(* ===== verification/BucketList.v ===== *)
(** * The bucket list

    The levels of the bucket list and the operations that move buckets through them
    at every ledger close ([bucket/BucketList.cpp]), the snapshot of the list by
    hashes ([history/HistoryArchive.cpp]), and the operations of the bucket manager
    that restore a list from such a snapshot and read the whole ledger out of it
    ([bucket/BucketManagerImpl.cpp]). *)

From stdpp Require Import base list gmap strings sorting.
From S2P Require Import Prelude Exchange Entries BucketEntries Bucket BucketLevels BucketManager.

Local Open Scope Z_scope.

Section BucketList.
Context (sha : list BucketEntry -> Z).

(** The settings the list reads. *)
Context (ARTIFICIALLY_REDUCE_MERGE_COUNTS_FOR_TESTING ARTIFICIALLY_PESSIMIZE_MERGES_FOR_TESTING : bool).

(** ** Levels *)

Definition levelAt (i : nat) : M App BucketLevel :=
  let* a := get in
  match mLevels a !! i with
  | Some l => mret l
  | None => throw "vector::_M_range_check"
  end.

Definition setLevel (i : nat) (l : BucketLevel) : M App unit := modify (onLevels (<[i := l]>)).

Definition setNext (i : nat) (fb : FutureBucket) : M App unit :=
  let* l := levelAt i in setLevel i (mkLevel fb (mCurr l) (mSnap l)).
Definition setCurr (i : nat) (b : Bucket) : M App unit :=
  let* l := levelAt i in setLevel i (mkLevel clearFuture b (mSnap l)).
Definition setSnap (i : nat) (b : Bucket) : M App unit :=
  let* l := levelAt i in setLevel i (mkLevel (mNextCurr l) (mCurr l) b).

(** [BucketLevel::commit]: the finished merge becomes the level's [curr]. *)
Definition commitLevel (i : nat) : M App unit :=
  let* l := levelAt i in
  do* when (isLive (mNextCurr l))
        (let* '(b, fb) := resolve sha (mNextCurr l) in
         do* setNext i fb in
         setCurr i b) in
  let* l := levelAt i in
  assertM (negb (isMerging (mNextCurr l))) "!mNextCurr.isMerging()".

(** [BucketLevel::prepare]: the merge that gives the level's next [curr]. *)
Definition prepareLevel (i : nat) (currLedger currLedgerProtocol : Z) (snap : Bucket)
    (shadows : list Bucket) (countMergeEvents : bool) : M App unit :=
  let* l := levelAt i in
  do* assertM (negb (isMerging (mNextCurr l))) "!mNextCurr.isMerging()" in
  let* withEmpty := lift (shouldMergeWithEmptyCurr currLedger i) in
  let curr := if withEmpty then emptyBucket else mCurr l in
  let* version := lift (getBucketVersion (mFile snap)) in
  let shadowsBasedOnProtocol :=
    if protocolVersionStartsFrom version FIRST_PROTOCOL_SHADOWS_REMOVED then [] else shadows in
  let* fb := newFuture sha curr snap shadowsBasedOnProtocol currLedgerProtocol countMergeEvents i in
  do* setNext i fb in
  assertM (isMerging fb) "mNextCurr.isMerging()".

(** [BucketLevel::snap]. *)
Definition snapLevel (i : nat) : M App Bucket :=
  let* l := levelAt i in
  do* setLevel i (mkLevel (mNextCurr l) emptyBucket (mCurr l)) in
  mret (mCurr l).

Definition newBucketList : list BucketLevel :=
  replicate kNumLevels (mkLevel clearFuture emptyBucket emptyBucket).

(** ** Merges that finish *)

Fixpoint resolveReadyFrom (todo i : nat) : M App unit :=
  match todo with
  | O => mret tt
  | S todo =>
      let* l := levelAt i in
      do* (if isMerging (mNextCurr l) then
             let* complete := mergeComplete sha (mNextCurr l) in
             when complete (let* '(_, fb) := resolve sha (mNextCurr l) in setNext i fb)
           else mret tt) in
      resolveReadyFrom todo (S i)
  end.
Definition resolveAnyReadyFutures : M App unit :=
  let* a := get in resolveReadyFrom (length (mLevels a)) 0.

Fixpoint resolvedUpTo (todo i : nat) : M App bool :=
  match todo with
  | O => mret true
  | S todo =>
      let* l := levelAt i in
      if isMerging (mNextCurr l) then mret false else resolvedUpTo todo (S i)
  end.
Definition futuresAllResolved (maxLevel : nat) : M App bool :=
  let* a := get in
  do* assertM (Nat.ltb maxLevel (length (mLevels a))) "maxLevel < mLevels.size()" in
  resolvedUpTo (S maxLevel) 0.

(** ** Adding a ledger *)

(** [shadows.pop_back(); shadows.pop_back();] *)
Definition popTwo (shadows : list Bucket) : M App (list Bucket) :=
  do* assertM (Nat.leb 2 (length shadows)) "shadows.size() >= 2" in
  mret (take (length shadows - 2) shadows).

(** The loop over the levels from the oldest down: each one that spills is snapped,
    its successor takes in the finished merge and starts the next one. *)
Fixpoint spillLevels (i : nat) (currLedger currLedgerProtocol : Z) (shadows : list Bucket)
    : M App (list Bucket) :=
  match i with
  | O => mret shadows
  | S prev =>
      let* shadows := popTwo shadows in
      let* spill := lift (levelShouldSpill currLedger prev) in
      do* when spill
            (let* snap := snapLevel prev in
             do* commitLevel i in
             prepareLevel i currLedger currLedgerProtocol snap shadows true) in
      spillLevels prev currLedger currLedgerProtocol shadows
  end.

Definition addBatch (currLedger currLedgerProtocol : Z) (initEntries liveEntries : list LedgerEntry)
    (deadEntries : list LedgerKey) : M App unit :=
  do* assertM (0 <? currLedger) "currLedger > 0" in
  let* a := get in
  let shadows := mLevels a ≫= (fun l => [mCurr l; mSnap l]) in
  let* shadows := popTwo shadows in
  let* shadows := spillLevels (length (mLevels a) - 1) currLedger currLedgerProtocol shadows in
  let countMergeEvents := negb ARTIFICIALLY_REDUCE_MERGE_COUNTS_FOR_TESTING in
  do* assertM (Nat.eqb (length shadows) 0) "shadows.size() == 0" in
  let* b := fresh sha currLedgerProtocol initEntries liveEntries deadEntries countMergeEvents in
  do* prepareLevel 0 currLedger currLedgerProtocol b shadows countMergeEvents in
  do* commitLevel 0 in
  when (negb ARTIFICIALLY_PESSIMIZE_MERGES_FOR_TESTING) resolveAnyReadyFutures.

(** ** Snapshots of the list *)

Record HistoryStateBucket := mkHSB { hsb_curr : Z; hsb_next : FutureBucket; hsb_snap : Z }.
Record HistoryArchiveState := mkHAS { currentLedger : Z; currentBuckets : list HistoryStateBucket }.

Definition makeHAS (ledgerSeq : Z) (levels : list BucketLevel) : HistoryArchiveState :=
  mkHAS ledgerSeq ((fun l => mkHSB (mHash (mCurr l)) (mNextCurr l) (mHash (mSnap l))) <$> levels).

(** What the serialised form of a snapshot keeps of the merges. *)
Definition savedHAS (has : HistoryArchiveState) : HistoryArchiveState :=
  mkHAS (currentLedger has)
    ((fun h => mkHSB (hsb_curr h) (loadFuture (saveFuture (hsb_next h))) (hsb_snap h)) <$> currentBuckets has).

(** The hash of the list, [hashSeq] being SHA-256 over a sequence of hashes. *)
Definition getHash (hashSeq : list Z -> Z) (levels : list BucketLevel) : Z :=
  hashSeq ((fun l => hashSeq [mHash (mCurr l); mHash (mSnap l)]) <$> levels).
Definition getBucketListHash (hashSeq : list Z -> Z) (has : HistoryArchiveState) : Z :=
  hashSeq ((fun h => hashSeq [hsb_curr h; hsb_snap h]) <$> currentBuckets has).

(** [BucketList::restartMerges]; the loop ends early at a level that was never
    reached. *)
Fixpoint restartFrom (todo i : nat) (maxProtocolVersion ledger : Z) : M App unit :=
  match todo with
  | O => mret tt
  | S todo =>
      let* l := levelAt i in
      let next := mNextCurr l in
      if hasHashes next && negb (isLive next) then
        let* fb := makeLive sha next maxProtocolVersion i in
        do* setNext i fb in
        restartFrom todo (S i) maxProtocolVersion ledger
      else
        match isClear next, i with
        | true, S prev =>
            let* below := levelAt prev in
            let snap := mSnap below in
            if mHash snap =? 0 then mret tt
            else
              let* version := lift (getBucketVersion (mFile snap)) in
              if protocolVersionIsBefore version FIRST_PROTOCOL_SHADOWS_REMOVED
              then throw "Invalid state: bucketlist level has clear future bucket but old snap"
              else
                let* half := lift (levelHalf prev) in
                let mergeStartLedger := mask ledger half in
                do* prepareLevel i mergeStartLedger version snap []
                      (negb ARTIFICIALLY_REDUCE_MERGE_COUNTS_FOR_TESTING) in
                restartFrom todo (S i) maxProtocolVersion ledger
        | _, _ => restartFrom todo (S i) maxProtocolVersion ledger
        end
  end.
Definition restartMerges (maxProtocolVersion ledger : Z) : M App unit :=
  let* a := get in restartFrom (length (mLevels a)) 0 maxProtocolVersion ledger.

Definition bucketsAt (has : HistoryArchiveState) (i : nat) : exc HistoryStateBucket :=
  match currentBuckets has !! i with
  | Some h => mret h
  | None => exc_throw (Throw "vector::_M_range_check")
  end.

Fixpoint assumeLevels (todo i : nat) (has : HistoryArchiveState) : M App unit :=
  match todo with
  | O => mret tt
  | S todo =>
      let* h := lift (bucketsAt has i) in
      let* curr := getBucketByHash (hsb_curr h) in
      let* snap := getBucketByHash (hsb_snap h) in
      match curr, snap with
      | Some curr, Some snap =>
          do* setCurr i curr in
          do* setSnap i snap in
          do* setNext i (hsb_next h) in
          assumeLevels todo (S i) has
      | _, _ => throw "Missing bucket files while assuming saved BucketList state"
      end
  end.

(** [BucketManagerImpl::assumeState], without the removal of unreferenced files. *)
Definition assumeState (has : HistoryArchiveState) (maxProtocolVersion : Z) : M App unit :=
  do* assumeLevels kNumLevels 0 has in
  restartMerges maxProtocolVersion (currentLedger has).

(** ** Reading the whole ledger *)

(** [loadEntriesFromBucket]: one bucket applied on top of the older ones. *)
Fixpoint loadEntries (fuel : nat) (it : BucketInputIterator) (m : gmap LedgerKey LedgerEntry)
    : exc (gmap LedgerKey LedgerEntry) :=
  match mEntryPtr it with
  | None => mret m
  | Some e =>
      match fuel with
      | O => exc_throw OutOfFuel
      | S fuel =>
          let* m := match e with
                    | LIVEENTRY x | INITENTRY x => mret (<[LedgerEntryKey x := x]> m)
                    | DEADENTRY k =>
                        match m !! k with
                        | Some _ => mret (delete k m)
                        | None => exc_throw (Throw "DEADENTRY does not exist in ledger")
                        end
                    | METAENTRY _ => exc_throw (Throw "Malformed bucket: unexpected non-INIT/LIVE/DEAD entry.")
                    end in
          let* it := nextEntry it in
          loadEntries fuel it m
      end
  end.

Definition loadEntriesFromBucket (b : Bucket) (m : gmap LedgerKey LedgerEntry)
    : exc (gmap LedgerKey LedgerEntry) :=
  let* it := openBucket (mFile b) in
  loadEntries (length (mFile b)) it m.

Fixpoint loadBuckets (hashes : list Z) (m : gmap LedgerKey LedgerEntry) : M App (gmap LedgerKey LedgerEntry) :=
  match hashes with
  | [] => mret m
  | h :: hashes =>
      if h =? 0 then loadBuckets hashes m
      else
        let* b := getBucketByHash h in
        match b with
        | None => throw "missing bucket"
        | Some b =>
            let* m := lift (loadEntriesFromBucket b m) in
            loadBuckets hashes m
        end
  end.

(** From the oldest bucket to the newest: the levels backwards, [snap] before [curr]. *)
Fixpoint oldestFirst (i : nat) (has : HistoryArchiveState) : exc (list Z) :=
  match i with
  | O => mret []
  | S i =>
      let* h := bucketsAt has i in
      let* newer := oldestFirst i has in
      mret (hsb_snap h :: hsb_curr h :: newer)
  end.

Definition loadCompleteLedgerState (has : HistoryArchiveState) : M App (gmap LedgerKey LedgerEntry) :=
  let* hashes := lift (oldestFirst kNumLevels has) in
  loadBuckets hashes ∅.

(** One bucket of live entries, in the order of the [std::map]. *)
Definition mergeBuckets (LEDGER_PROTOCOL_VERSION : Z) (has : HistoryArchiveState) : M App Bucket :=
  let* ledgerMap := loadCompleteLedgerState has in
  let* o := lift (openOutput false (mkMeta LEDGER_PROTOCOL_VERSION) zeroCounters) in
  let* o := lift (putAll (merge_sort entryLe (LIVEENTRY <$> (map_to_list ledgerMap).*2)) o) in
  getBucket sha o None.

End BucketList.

▸ **The problem**
Find every line in the records above that contains the word "shadowsBasedOnProtocol", and copy each one.

▸ **Answer section**
  let shadowsBasedOnProtocol :=
  let* fb := newFuture sha curr snap shadowsBasedOnProtocol currLedgerProtocol countMergeEvents i in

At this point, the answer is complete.